D’autre part, la volonté cohérente de définir de manière aussi tranchée que possible les espaces et les limites entre SF traditionnelle masculiniste et SF moderne féministe se heurte, même avec l’aide de spécialistes du genre littéraire, à des zones souvent plus grises que ce que « Libère-toi cyborg ! » (là aussi, en une durée sans doute trop courte) accepte de reconnaître. Il en ressort une vision de la SF qui ne me semble pas vraiment correspondre à la réalité, et en tout cas pas à celle de mes propres expériences de lecture, et une approche critique d’un certain nombre d’auteurs (ou d’autrices) qui me semble trop souvent oublier leur dimension ironique ou satirique, pour n’en retenir qu’une première intention, certes masculiniste, mais qui demandait souvent à être prise à sa valeur de détour. Le cyberpunk du début des années 1980, par exemple, ne me semble pas avoir été pris ici à sa juste dimension, et il me semble délicat par ailleurs d’établir à ce point une SF masculiniste dominante ces années-là, entre 1968 et 1985, disons – et non pas au cours des deux décennies précédentes, où le constat aurait en effet été sans appel (je pense aux textes, bien entendu, et pas aux comportements au sein du fandom) -, alors que les prix littéraires les plus prisés en SF viennent justement alors récompenser Ursula K. Le Guin, Anne McCaffrey, Kate Wilhelm, Marion Zimmer Bradley, Vonda McIntyre, C.J. Cherryh, Joan D. Vinge, Joanna Russ, Tanith Lee, Suzy McKee Charnas, Margaret Atwood, Octavia Butler, Elizabeth A. Lynn, James Tiptree Jr., Nancy Kress, Connie Willis, Phyllis Eisenstein, Pat Cadigan, Lisa Tuttle, toutes autrices qu’il apparaît difficile de taxer du masculinisme ringard tel que décrit dans l’essai de ïan Larue.

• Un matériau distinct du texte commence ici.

(** ** Keeping the connection open *)

(** From HTTP/1.1 on, a response to which the application adds no field of its
    own announces what the connection does next. *)
Lemma keep_alive_announced headers keep_alive version : 1 ≤ version → has_header "connection" headers = false →
  ∃ value, find_header "connection" (ensure_connection_header headers keep_alive version) = Some value ∧
    header_has_token value "close" = negb keep_alive.
Proof.
  intros Hv Hh. unfold ensure_connection_header. rewrite Hh, (proj2 (Z.leb_le _ _)) by done. rewrite andb_true_r.
  rewrite has_header_find in Hh. apply bool_decide_eq_false in Hh. destruct keep_alive; rewrite find_header_app;
    (destruct (find_header "connection" headers); [by destruct Hh|]); eexists; (split; [reflexivity|by vm_compute]).
Qed.

(** An HTTP/1.0 client that asks for keep-alive is told close, while
    [should_keep_alive] keeps its connection. *)
Lemma keep_alive_http10 : let headers := [(lit "Connection", lit "keep-alive")] in
  should_keep_alive 0 headers = true ∧
  find_header "connection" (ensure_connection_header [] (should_keep_alive 0 headers) 0) = Some (lit "close").
Proof. by vm_compute. Qed.

(** ** Examples *)
Definition demo_status : StatusLib.
Proof.
  refine {| canonical_reason := λ status, if status =? 200 then Some "OK"%string else None |}.
  intros status reason. case_match; [|done]. intros [= <-].
  by apply (bool_decide_unpack (line_free (lit "OK") ∧ Forall (λ c, char_ok c = true) (lit "OK"))).
Defined.

Definition demo_socket : Writer := mkWriter [] false [] [] [] [] [].
Definition demo_http_writer (events : list stream_event) : HttpWriter := mkHttpWriter demo_socket events false 0 [].
Definition demo_events : list stream_event :=
  [SeFrame (Chunk [0x61; 0x62; 0x63]); SeEmpty; SeFrame (Chunk (replicate 17 0x78)); SeFrame FinishedFrame].
Definition demo_dispatch (body : HttpResponseBody) : HttpResponseDispatch :=
  mkDispatch 200 [(lit "Content-Type", lit "text/plain")] body.

Lemma demo_dispatch_ok body : body = StreamingBody ∨ body = BufferedBody [0x68; 0x69] → dispatch_ok (demo_dispatch body).
Proof.
  intros [->| ->]; (split; [done|split; [by apply (bool_decide_unpack (Forall _ _))|]]); [done|].
  split; [by vm_compute|done].
Qed.

Lemma demo_chunks_nonempty : chunks_nonempty demo_events.
Proof. repeat constructor; discriminate. Qed.

Lemma http_response_read_back_witness :
  let d := demo_dispatch StreamingBody in
  let result := @send_http_dispatch demo_status 1 true d (demo_http_writer demo_events) in
  result.1 = Ok () ∧ ∃ bytes, out result.2 = [] ++ bytes ∧ hw_flushed result.2 = zlen (out result.2) ∧
    ∀ rest, read_response (bytes ++ rest) = Some (mkPeerResponse (lit "HTTP/1.1 200 OK")
      [(lit "Content-Type", lit "text/plain"); (lit "Connection", lit "keep-alive"); (lit "Transfer-Encoding", lit "chunked")]
      ([0x61; 0x62; 0x63] ++ replicate 17 0x78), rest).
Proof.
  intros d result. split; [by vm_compute|].
  apply (@http_response_read_back demo_status 1 true d (demo_http_writer demo_events) result.2 ltac:(lia)
    (demo_dispatch_ok _ (or_introl eq_refl)) demo_chunks_nonempty). by vm_compute.
Defined.

(** The producer goes away after one chunk. *)
Lemma http_streaming_safe_witness :
  let events := [SeFrame (Chunk [0x61; 0x62; 0x63]); SeEmpty; SeDropped] in
  let result := @send_http_dispatch demo_status 1 true (demo_dispatch StreamingBody) (demo_http_writer events) in
  result.1 = Err (StopErr OtherIo) ∧ hw_closed result.2 = true ∧ hw_waits result.2 = [0] ∧
  read_response (out result.2) = None.
Proof.
  intros events result. split; [by vm_compute|]. split; [by vm_compute|]. split; [by vm_compute|].
  apply (@http_streaming_safe demo_status 1 true (demo_dispatch StreamingBody) (demo_http_writer events)); try done.
  - by apply (bool_decide_unpack (Forall _ _)).
  - repeat constructor; discriminate.
Defined.

(** A Content-Length of the application is sent as it is, and the peer believes
    it: the rest of the body becomes the start of another response. *)
Lemma content_length_trusted :
  let d := mkDispatch 200 [(lit "Content-Length", lit "1")] (BufferedBody [0x68; 0x69]) in
  let result := @send_http_dispatch demo_status 1 true d (demo_http_writer []) in
  result.1 = Ok () ∧ snd <$> read_response (out result.2) = Some [0x69].
Proof. by vm_compute. Qed.

(** A field value with line ends is sent as it is, and the peer reads the fields
    it spells. *)
Lemma header_value_injected :
  let d := mkDispatch 200 [(lit "X", lit "1" ++ CRLF ++ lit "Set-Cookie: a")] (BufferedBody []) in
  let result := @send_http_dispatch demo_status 1 true d (demo_http_writer []) in
  result.1 = Ok () ∧ (λ r, (pr_headers r.1) !! 1%nat) <$> read_response (out result.2) =
    Some (Some (lit "Set-Cookie", lit "a")).
Proof. by vm_compute. Qed.

(** A stream is sent in chunks to an HTTP/1.0 client too, which knows none. *)
Lemma chunked_to_http10 :
  let result := @send_http_dispatch demo_status 0 false (demo_dispatch StreamingBody) (demo_http_writer demo_events) in
  result.1 = Ok () ∧ (λ r, (pr_start r.1, find_header "transfer-encoding" (pr_headers r.1))) <$> read_response (out result.2) =
    Some (lit "HTTP/1.0 200 OK", Some (lit "chunked")).
Proof. by vm_compute. Qed.
(* ===== verification/Negotiation.v ===== *)
(** * What an accepted connection speaks

    [negotiate_connection] of [ct_core/src/protocol.rs]: the first four octets
    choose between HTTP/2, HTTP/1 with its WebSocket upgrade, MQTT and RawSocket;
    each is served only where the endpoint enables it, and sees the connection's
    octets from the first on. *)
From S2P Require Import Prelude Bytes Text TextOps IoStream Handshake RouterConfig HttpFraming HttpReader HttpHead HttpResponse.

(** Why a negotiation stops: an error, or an await that nothing ends. *)
Inductive neg_stop : Type :=
  | NegFail (e : NegotiationError)
  | NegPending.

Notation neg := (stateful IoStream neg_stop).

Definition neg_error {A} (detail : string) : neg A := stateful_fail (NegFail (protocol_error detail)).

(** [time::timeout(timeout, stream.read_exact(&mut buf)).await]: the timeout ends
    a stalled read. *)
Definition timed_read_exact (io : io_error → NegotiationError) (len : Z) : neg (list Z) := λ st,
  match read_exact st len with
  | (IoOk _, buf, st) => (Ok buf, st)
  | (IoErr e, _, st) => (Err (NegFail (io e)), st)
  | (Stalled, _, st) => (Err (NegFail NTimeout), st)
  end.

Definition neg_buffer_front (bytes : list Z) : neg unit := λ st, (Ok (), buffer_front st bytes).

(** ** Detection *)
Definition peek_error (e : io_error) : NegotiationError :=
  match e with
  | UnexpectedEof => protocol_error "connection closed before protocol negotiation"
  | e => NIo e
  end.

Definition peek_handshake : neg (list Z) :=
  buf ← timed_read_exact peek_error 4;
  _ ← neg_buffer_front buf;
  mret buf.

Definition http_prefixes : list (list Z) :=
  [lit "GET "; lit "POST"; lit "HEAD"; lit "PUT "; lit "DELE"; lit "OPTI"; lit "PATC"; lit "HTTP"; lit "PRI "].
Definition looks_like_http (buf : list Z) : bool := bool_decide (buf ∈ http_prefixes).

Definition HTTP2_PREFACE : list Z := lit "PRI * HTTP/2.0" ++ CRLF2 ++ lit "SM" ++ CRLF2.

(** ** MQTT *)

(** [remaining |= usize::from(digit & 0x7f) << (7 * length_bytes)] *)
Definition mqtt_digit (remaining digit length_bytes : Z) : Z :=
  Z.lor remaining (Z.shiftl (Z.land digit 0x7F) (7 * length_bytes)).

(** The loop over the digits of the remaining length. *)
Fixpoint mqtt_remaining (fuel : nat) (prefix : list Z) (remaining length_bytes : Z) : neg (list Z * Z) :=
  match fuel with
  | O => λ st, (NoFuel, st)
  | S fuel =>
      digit ← timed_read_exact NIo 1;
      let prefix := prefix ++ digit in
      let digit := octet digit 0 in
      let remaining := mqtt_digit remaining digit length_bytes in
      let length_bytes := length_bytes + 1 in
      if Z.land digit 0x80 =? 0 then
        if (1 <? length_bytes) && (digit =? 0) then neg_error "non-minimal MQTT remaining length"
        else mret (prefix, remaining)
      else if length_bytes =? 4 then neg_error "MQTT remaining length exceeds four bytes"
      else mqtt_remaining fuel prefix remaining length_bytes
  end.

Definition MQTT_NAME : list Z := [0x00; 0x04] ++ lit "MQTT".

(** Returns the protocol level; the octets read go back in front. *)
Definition negotiate_mqtt_connect : neg Z :=
  first ← timed_read_exact NIo 1;
  '(prefix, remaining) ← mqtt_remaining 4 first 0 0;
  if remaining <? 10 then neg_error "MQTT CONNECT remaining length is too short"
  else
    variable_header ← timed_read_exact NIo 10;
    let prefix := prefix ++ variable_header in
    if negb (bool_decide (take 6 variable_header = MQTT_NAME)) then neg_error "invalid MQTT CONNECT protocol name"
    else
      let version := octet variable_header 6 in
      if negb (version =? 4) && negb (version =? 5) then neg_error "unsupported MQTT protocol level"
      else if remaining <? (if version =? 5 then 13 else 12)
      then neg_error "MQTT CONNECT remaining length is too short"
      else
        _ ← neg_buffer_front prefix;
        mret version.

(** ** HTTP *)
Record HttpHandshake : Type := mkHttpHandshake {
  hh_request : HttpRequest;
  hh_body : HttpBodyPhase;
  hh_prefetched : list Z;
}.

Haraway fait le lien avec la science-fiction féministe, fer de lance pour promouvoir la cyborg sur une grande échelle et la populariser. Elle cite Superluminal de McIntyre qui ouvre des voies nouvelles et multiples à l’imagerie cyborg, The Female Man de Russ et les œuvres d’Octavia Butler. Par exemple, dans Dawn de Butler, le vaisseau spatial des aliens, qui devrait être une machine, est en réalité un organisme vivant. La technologie décrite par Varley dans La Trilogie de Gaïa repose entièrement sur le règne végétal.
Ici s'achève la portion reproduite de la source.